The CP System III (CPシステムIII, CP shisutemu 3) or CPS-3 is an arcade system board that was first used by Capcom in 1996 with the arcade game Red Earth. It was the second successor to the CP System arcade hardware, following the CP System II. The arcade system saw new releases up until mid 1999. Technical support for the CPS-3 ended on February 28, 2019.[2] It would be the last proprietary system board Capcom would produce before moving on to the Dreamcast-based Naomi platform.
Like its forerunners, games can be exchanged without altering the core hardware. This is accomplished on the CPS-3 by providing the necessary CD and game-specific security cartridges, where the contents of the CD are then loaded into memory with the security cartridge decrypting the contents stored within the system memory in run time.
History
The CP System III became the final arcade system board to be designed by Capcom. It features a security mechanism; games are supplied on a CD, which contains the encrypted game contents, and a security cartridge containing the game BIOS and the SH-2 CPU[3] with integrated decryption logic, with the per-game key stored in battery-backed SRAM. Capcom chose the CD medium in order to keep down the price of the system.[4]
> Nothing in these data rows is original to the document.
(* ===== verification/PgOAuthSpec.v ===== *)
(** * The SQL stores refine the abstract OAuth store

    On a server that keeps its tables as [SqlSem] says, every method of the pgx and sqlc
    OAuth stores either fails with the server's own error, having done nothing or all of its
    work, or answers and changes the tables as the abstract store of [OAuthStoreModel] does,
    up to the resolution of a timestamp, which is a microsecond. *)

From S2P Require Import Prelude GoStrings Errors World Entities OAuthTypes Stores StoreLaws Naming Sql GoJson Pgx.
From S2P Require Import PgQueries PgStore PgOAuth SqlcGen SqlcStore SqlSchema SqlTyped SqlSem OAuthStoreModel.

Local Open Scope Z_scope.

(** ** What a database keeps of a row *)

Definition trunc (t : Time) : Time := t / 1000 * 1000.

Definition norm_client (c : Client) : Client :=
  mkClient (Client_ID c) (SecretHash c) (Client_Name c) (ToValidUTF8 <$> RedirectURIs c)
    (TokenEndpointAuthMethod c) (ToValidUTF8 <$> GrantTypes c) (trunc (Client_CreatedAt c))
    (trunc <$> Client_LastUsedAt c).
Definition norm_code (c : Code) : Code :=
  mkCode (CodeHash c) (Code_ClientID c) (Code_UserID c) (Code_RedirectURI c) (Code_Scopes c)
    (Code_Resource c) (CodeChallenge c) (trunc (Code_ExpiresAt c)) (trunc <$> UsedAt c) (Code_GrantID c).
Definition norm_consent (x : Consent) : Consent :=
  mkConsent (Consent_UserID x) (Consent_ClientID x) (Consent_Scopes x) (trunc (Consent_CreatedAt x))
    (trunc (Consent_UpdatedAt x)).
Definition norm_grant (g : Grant) : Grant :=
  mkGrant (Grant_ID g) (Grant_UserID g) (Grant_ClientID g) (Grant_Scopes g) (Grant_Resource g)
    (Grant_TokenHash g) (PrevTokenHash g) (Grant_SecurityStamp g) (trunc (Grant_ExpiresAt g))
    (trunc (Grant_CreatedAt g)) (trunc <$> Grant_LastUsedAt g).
In a change from its predecessors, the CP System III consists of a single board instead of two separate boards. The board contains components common to all CP System III games, and includes a slot for the security cartridge. The games themselves are stored on a CD instead of on a separate board, which is then readable by the provided SCSI CD-ROM drive that is connected to the main board. A unique feature of the CP System III is the ability to display games in widescreen, making it the first and only proprietary system board made by Capcom to include this feature. It was only officially used in one game, Street Fighter III: 2nd Impact.
When the CP System III board is first powered on, the contents of the CD are loaded into a bank of Flash ROMSIMMs on the motherboard, where it is executed. The program code is then decrypted at run time via the security cartridge. The security cartridge is sensitive to any sort of tampering, which will result in the decryption key being erased and the cartridge being rendered useless. Games become unplayable when the security cartridge has been tampered with or when the battery inside the security cartridge dies. The lone exception is Street Fighter III: 2nd Impact, which uses a default set of decryption keys that are written to dead cartridges on boot,[3] making it the few, if not the only CPS-3 games prevalent after support was dropped, due to its immunity to cartridge tampering or suicide.
In June 2007, the encryption method was reverse-engineered by Andreas Naive,[5] making emulation possible.[3] Later developments led to the eventual bypassing of the suicide and security routines of the games as well as a development of a so-called "super cartridge" capable of running all CPS-3 games.[6]
Capcom ceased manufacturing the CP System III hardware after 1999. Capcom ended most of the technical support for the hardware and its games on March 31, 2015.[7] Battery replacements ended on February 28, 2019,[2] ending all official support of the CP System III hardware and software.